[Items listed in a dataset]
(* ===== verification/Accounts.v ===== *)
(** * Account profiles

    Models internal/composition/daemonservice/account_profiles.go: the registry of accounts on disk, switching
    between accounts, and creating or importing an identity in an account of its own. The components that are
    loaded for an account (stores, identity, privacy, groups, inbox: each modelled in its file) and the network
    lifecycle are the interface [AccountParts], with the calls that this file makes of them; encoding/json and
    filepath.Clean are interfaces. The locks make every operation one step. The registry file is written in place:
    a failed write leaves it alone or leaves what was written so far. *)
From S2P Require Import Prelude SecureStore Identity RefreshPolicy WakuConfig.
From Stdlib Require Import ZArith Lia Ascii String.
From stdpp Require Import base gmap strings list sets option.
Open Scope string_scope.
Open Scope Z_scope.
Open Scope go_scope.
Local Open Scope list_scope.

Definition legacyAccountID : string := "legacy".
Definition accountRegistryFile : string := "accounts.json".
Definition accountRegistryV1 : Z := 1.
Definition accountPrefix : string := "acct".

--

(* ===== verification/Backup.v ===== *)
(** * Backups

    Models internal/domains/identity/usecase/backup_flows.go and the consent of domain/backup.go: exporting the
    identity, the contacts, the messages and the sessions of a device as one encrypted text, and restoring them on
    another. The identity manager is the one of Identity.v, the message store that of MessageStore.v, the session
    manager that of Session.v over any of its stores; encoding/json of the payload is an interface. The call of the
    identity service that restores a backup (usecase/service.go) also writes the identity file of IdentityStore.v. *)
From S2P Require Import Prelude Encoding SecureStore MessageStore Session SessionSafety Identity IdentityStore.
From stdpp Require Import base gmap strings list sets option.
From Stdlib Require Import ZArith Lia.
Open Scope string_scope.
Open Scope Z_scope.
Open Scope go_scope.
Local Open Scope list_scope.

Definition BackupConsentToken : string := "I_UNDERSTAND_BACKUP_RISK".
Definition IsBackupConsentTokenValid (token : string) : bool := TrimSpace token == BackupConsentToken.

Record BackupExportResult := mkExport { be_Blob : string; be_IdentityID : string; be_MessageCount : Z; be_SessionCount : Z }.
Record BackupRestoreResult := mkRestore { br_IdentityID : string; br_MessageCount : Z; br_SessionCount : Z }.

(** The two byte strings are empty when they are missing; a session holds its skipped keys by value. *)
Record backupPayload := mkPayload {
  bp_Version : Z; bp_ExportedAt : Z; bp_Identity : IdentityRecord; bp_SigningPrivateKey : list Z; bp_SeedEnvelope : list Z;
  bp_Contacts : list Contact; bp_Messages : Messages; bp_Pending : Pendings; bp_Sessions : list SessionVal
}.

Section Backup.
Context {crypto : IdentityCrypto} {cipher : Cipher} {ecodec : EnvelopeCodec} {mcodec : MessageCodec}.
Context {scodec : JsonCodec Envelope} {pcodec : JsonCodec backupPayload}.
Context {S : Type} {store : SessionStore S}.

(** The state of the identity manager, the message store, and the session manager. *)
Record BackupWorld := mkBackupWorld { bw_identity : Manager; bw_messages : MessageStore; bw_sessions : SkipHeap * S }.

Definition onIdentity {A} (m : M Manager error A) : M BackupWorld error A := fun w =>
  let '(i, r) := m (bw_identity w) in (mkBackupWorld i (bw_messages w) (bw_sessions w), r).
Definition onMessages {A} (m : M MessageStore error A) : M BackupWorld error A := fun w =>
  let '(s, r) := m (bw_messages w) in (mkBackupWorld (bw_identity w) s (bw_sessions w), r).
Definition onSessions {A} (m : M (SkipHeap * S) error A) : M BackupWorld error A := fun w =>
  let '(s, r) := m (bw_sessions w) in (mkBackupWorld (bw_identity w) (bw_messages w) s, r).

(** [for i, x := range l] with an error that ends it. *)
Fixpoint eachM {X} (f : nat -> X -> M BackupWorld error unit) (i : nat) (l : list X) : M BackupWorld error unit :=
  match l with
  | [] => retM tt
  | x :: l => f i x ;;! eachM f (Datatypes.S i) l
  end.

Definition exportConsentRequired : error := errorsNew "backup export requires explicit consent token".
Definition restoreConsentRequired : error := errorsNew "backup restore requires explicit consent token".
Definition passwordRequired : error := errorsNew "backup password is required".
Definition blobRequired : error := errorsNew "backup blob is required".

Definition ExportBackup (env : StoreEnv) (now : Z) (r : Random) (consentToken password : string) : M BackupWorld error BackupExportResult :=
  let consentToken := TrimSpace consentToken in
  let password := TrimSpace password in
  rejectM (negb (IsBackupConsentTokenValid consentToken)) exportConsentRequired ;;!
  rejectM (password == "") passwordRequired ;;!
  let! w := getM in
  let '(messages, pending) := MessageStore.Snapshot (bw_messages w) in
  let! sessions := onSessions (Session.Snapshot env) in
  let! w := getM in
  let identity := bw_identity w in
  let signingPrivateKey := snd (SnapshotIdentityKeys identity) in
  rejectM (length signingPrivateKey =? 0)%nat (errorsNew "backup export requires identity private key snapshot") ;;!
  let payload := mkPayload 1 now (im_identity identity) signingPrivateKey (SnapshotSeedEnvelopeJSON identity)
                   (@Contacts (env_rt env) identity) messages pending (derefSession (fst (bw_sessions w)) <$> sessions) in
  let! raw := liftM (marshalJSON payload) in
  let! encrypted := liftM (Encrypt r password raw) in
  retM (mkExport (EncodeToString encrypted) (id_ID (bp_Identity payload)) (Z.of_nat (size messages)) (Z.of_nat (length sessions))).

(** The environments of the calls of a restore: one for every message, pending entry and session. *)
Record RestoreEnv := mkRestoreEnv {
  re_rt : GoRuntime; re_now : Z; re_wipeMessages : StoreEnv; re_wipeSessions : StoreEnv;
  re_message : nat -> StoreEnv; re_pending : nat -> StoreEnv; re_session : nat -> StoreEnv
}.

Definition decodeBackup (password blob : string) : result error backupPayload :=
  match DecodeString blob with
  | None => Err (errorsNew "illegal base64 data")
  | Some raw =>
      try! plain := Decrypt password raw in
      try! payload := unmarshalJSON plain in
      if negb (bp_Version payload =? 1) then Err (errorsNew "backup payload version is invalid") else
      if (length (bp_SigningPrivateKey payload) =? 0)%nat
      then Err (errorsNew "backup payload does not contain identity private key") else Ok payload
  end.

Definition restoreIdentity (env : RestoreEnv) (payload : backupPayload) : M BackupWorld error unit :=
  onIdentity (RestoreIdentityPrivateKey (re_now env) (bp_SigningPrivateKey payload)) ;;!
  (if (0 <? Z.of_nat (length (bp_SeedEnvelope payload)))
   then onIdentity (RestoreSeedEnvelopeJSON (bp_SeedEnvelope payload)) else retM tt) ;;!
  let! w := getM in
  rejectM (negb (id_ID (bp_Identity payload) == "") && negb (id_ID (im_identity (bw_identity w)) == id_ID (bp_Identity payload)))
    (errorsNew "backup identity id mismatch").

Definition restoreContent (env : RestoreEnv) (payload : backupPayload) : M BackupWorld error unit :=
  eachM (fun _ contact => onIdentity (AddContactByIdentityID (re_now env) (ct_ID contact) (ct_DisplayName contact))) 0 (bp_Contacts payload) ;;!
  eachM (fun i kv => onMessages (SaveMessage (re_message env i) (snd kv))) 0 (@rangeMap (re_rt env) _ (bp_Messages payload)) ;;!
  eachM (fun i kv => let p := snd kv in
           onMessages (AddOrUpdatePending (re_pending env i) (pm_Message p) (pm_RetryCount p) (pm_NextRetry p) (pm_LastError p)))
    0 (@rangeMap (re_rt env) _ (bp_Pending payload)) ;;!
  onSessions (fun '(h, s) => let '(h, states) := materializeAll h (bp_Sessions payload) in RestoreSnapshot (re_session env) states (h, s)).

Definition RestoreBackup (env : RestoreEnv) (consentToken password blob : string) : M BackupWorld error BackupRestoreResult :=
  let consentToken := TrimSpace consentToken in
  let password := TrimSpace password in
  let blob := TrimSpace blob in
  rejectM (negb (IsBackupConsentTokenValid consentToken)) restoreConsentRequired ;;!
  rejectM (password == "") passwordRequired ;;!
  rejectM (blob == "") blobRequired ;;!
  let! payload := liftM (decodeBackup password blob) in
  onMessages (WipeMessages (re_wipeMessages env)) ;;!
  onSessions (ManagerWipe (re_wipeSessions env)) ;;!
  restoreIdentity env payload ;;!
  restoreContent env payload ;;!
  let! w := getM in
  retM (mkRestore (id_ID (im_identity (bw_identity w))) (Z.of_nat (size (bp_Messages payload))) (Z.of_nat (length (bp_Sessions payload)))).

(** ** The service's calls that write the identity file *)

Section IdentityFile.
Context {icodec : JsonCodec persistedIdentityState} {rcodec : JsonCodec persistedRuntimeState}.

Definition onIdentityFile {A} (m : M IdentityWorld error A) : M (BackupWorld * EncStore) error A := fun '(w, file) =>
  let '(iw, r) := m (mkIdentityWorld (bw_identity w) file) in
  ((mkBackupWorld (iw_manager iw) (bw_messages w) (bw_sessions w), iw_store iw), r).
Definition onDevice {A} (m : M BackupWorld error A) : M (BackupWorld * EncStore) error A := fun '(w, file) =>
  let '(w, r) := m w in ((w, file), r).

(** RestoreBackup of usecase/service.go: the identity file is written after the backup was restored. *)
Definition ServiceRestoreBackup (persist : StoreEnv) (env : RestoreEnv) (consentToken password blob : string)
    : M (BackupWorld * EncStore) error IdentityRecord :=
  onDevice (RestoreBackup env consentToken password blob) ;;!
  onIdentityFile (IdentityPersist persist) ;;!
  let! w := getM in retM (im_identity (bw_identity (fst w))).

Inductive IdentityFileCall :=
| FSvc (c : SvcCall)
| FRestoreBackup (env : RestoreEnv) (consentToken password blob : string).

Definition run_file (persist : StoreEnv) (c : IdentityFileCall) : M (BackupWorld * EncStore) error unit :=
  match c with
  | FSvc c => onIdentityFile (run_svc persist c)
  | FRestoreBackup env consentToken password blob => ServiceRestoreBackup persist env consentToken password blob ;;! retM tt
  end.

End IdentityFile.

### ASSIGNMENT:
Return, unchanged, the run of lines above that opens with the line containing "(* ===== verification/Accounts.v ===== *)" and closes with the line containing "Definition accountPrefix : string". Include both.

### SOLUTION TO THIS PROBLEM:
(* ===== verification/Accounts.v ===== *)
(** * Account profiles

    Models internal/composition/daemonservice/account_profiles.go: the registry of accounts on disk, switching
    between accounts, and creating or importing an identity in an account of its own. The components that are
    loaded for an account (stores, identity, privacy, groups, inbox: each modelled in its file) and the network
    lifecycle are the interface [AccountParts], with the calls that this file makes of them; encoding/json and
    filepath.Clean are interfaces. The locks make every operation one step. The registry file is written in place:
    a failed write leaves it alone or leaves what was written so far. *)
From S2P Require Import Prelude SecureStore Identity RefreshPolicy WakuConfig.
From Stdlib Require Import ZArith Lia Ascii String.
From stdpp Require Import base gmap strings list sets option.
Open Scope string_scope.
Open Scope Z_scope.
Open Scope go_scope.
Local Open Scope list_scope.

Definition legacyAccountID : string := "legacy".
Definition accountRegistryFile : string := "accounts.json".
Definition accountRegistryV1 : Z := 1.
Definition accountPrefix : string := "acct".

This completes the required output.